Dari permasalahan-permasalahan aktual yang sedang terjadi di dunia ini, seperti
kedangkalan cara berpikir hingga penyebaran berita palsu atau hoax, daya reflektif dan kritis
menjadi salah satu cara yang paling tepat untuk bisa mengatasinya.. Untuk bisa menjadi
pribadi yang reflektif, kritis hingga pada akhirnya menjadi pribadi yang bijaksana, maka
diperlukan proses. Seperti pemahaman Plato dan Socrates mengenai filsafat, maka
pengetahuan menjadi hal yang perlu terus menerus dicari.

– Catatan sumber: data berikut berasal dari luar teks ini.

Lemma only_filter {A} (P : A → bool) l x : only (List.filter P l) = Some x → x ∈ l ∧ P x = true.
Proof. intros H%only_Some. apply elem_of_filter_bool. rewrite H. by left. Qed.

Lemma find_by_id_elem p i r : _find_websocket_request_state_by_response_id p i = Some r → r ∈ p ∧ response_id r = Some i.
Proof. intros [H1 H2]%find_Some_elem. by apply bool_decide_eq_true in H2. Qed.

Lemma filter_sub {A} (P : A → bool) l : List.filter P l `sublist_of` l.
Proof. induction l as [|x l IH]; simpl; [done|]. destruct (P x); by constructor. Qed.

Lemma matching_previous_sub p hint message allow :
  _matching_websocket_request_states_for_previous_response_error p hint message allow `sublist_of` p.
Proof.
  unfold _matching_websocket_request_states_for_previous_response_error. set (f := List.filter _ p).
  assert (f `sublist_of` p) as Hf by apply filter_sub.
  assert (∀ (P : request → bool), List.filter P f `sublist_of` p) as Hff by (intros P; etrans; [apply filter_sub|done]).
  destruct (negb (nonempty f)).
  { destruct p as [|x [|]], allow; try apply sublist_nil_l; done. }
  destruct (nonempty (match hint with Some h => List.filter _ f | None => [] end)).
  { destruct hint; [apply Hff|apply sublist_nil_l]. }
  destruct (nonempty (match message with Some _ => List.filter _ f | None => [] end)).
  { destruct message; [apply Hff|apply sublist_nil_l]. }
  pose proof (Hff unresolved) as Hu. destruct (List.filter unresolved f) as [|x [|y l]]; [done..|].
  case_bool_decide; [done|apply sublist_nil_l].
Qed.

Lemma matching_missing_sub p : _matching_websocket_request_states_for_missing_tool_output_error p `sublist_of` p.
Proof.
  unfold _matching_websocket_request_states_for_missing_tool_output_error.
  match goal with |- context [List.filter ?P p] => pose proof (filter_sub P p) as H; destruct (List.filter P p) as [|x [|y l]] end; [done..|].
  case_bool_decide; [done|apply sublist_nil_l].
Qed.

Lemma sub_elem {A} (l k : list A) x : l `sublist_of` k → x ∈ l → x ∈ k.
Proof. intros H Hx. eapply elem_of_submseteq; [exact Hx|by apply sublist_submseteq]. Qed.

Lemma previous_response_match_elem h p r : previous_response_match h p = Some r → r ∈ p.
Proof.
  intros H%only_Some. eapply sub_elem; [apply matching_previous_sub|]. rewrite H. by left.
Qed.

Lemma anonymous_match_elem p h r : _match_websocket_request_state_for_anonymous_event p h = Some r → r ∈ p.
Proof.
  unfold _match_websocket_request_state_for_anonymous_event. destruct (prefer_previous_response_not_found h).
  { apply previous_response_match_elem. }
  set (visible := List.filter _ p). set (draining := _draining_websocket_request_states p).
  assert (∀ x, x ∈ visible → x ∈ p) as Hv by (intros x Hx; by apply elem_of_filter_bool in Hx as [? _]).
  assert (∀ x, x ∈ draining → x ∈ p) as Hd by (intros x Hx; by apply elem_of_filter_bool in Hx as [? _]).
  assert (∀ x, head draining = Some x → x ∈ p) as Hh by (intros x Hx; apply Hd; destruct draining; [done|injection Hx as ->; by left]).
  assert (∀ x, only visible = Some x → x ∈ p) as Ho by (intros x Hx%only_Some; apply Hv; rewrite Hx; by left).
  assert (∀ (P : request → bool) l x, only (List.filter P l) = Some x → x ∈ l) as Hf by (intros P l x Hx; by apply only_filter in Hx as [? _]).
  repeat (case_match; try done); intros; simplify_eq; eauto.
Qed.

Lemma precreated_match_elem p r : _match_websocket_request_state_for_precreated_terminal_event p = Some r → r ∈ p.
Proof. intros H. by apply only_filter in H as [? _]. Qed.

(** ** Requests that leave *)

Lemma NoDup_ids_perm p q : p ≡ₚ q → NoDup (ids p) → NoDup (ids q).
Proof. intros H. by rewrite H. Qed.

Lemma pop_terminal_spec p rid fallback h a p' ended :
  NoDup (ids p) → _pop_terminal_websocket_request_state p rid fallback h a = (p', ended) →
  p ≡ₚ option_list ended ++ p'.
Proof.
  intros Hnd. unfold _pop_terminal_websocket_request_state.
  assert (∀ r, r ∈ p → (remove_ref (request_id r) p, Some r) = (p', ended) → p ≡ₚ option_list ended ++ p') as Hpop.
  { intros r Hr [= <- <-]. by apply remove_ref_perm. }
  destruct (match rid with Some i => _ | None => _ end) as [r|] eqn:E1.
  { apply Hpop. destruct rid; [|done]. by apply find_by_id_elem in E1 as [? _]. }
  clear E1. destruct (match fallback with Some i => _ | None => _ end) as [r|] eqn:E2.
  { apply Hpop. destruct fallback; [|done]. by apply deref_Some in E2 as [? _]. }
  clear E2. destruct (match rid with Some i => _ | None => _ end) as [r|] eqn:E3.
  { apply Hpop. destruct rid, a; try done. by apply precreated_match_elem. }
  clear E3. destruct (match rid with Some i => _ | None => _ end) as [r|] eqn:E4.
  { apply Hpop. destruct rid; [|by eapply anonymous_match_elem]. case_match; [|done]. by eapply previous_response_match_elem. }
  by intros [= <- <-].
Qed.

Lemma pop_matching_spec p matching p' popped :
  NoDup (ids p) → matching `sublist_of` p → _pop_matching_websocket_request_states p matching = (p', popped) →
  p ≡ₚ popped ++ p'.
Proof.
  intros Hnd Hsub. unfold _pop_matching_websocket_request_states. intros [= <- <-].
  assert (NoDup matching) as Hm by (eapply sublist_NoDup; [by apply (NoDup_fmap_1 request_id)|exact Hsub]).
  assert (∀ r, r ∈ matching → r ∈ p) as He by (intros r; by apply sub_elem).
  assert (List.filter (λ r, pending_has (request_id r) p) matching = matching) as ->.
  { clear Hm Hsub. induction matching as [|r m IH]; [done|]. simpl. unfold pending_has at 1.
    assert (existsb (is_ref (request_id r)) p = true) as ->.
    { apply existsb_exists. exists r. split; [apply list_elem_of_In, He; by left|apply is_ref_refl]. }
    f_equal. apply IH. intros x Hx. apply He. by right. }
  clear Hsub. revert p Hnd He Hm. induction matching as [|r m IH]; intros p Hnd He Hm; [done|].
  apply NoDup_cons in Hm as [Hr Hm]. pose proof (remove_ref_perm p r Hnd (He r (list_elem_of_here _ _))) as Hp.
  assert (NoDup (ids (remove_ref (request_id r) p))) as Hnd'.
  { apply (NoDup_ids_perm _ _ Hp) in Hnd. by apply NoDup_cons in Hnd as [_ ?]. }
  simpl. rewrite <- (IH _ Hnd'); [done| |done]. intros x Hx.
  assert (x ∈ r :: remove_ref (request_id r) p) as [->|]%elem_of_cons by (rewrite <- Hp; apply He; by right); done.
Qed.

Lemma pop_concerned_spec e p p' grouped : NoDup (ids p) → pop_concerned e p = (p', grouped) → p ≡ₚ grouped ++ p'.
Proof.
  intros Hnd. unfold pop_concerned. destruct (_pop_matching_websocket_request_states p _) as [p1 g1] eqn:E1.
  apply pop_matching_spec in E1; [|done|apply matching_previous_sub]. destruct (_ && _) eqn:Eb; [|by intros [= <- <-]].
  assert (g1 = []) as -> by (destruct g1; done). simpl in E1. intros E2. rewrite E1.
  eapply pop_matching_spec; [by eapply NoDup_ids_perm|apply matching_missing_sub|exact E2].
Qed.

(** ** The part under the lock *)

(** Nothing is settled, released or replayed. *)
Definition quiet (c c' : conn) : Prop :=
  create_gate c' = create_gate c ∧ effects c' = effects c ∧ replay_request_state (control c') = replay_request_state (control c).

Lemma quiet_refl c : quiet c c.
Proof. done. Qed.

Lemma quiet_trans c1 c2 c3 : quiet c1 c2 → quiet c2 c3 → quiet c1 c3.
Proof. intros (? & ? & ?) (? & ? & ?). split_and!; congruence. Qed.

Lemma quiet_set_pending p c : quiet c (set_pending p c).
Proof. done. Qed.

Lemma quiet_reconnect c : quiet c (request_reconnect c).
Proof. done. Qed.

Section Facts.
Context (sha256 : string → string) (account_id : string) (created : Z) (current_request_id : option string).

Beberapa prinsip-prinsip filosofis diatas juga dapat menjadi bagian dari pedoman
yang bisa diikuti dan dilaksanakan dalam proses menjadi seorang “filsuf” dalam kehidupan
sehari-hari. Oleh karena itu, sangat penting untuk terus belajar, berproses dan berjuang untuk
bisa menjadi pribadi yang bijak dalam memahami segala sesuatu. Dengan demikian
kedangkalan dalam cara berpikir yang kini menjadi fenomena umum pun dapat teratasi secara
perlahan-lahan.

4
“ Kebijaksanaan lahir dari sebuah proses belajar berkepanjangan bukan dari penambahan jumlah pada umur
ataupun jumlah hal-hal yang kita miliki.”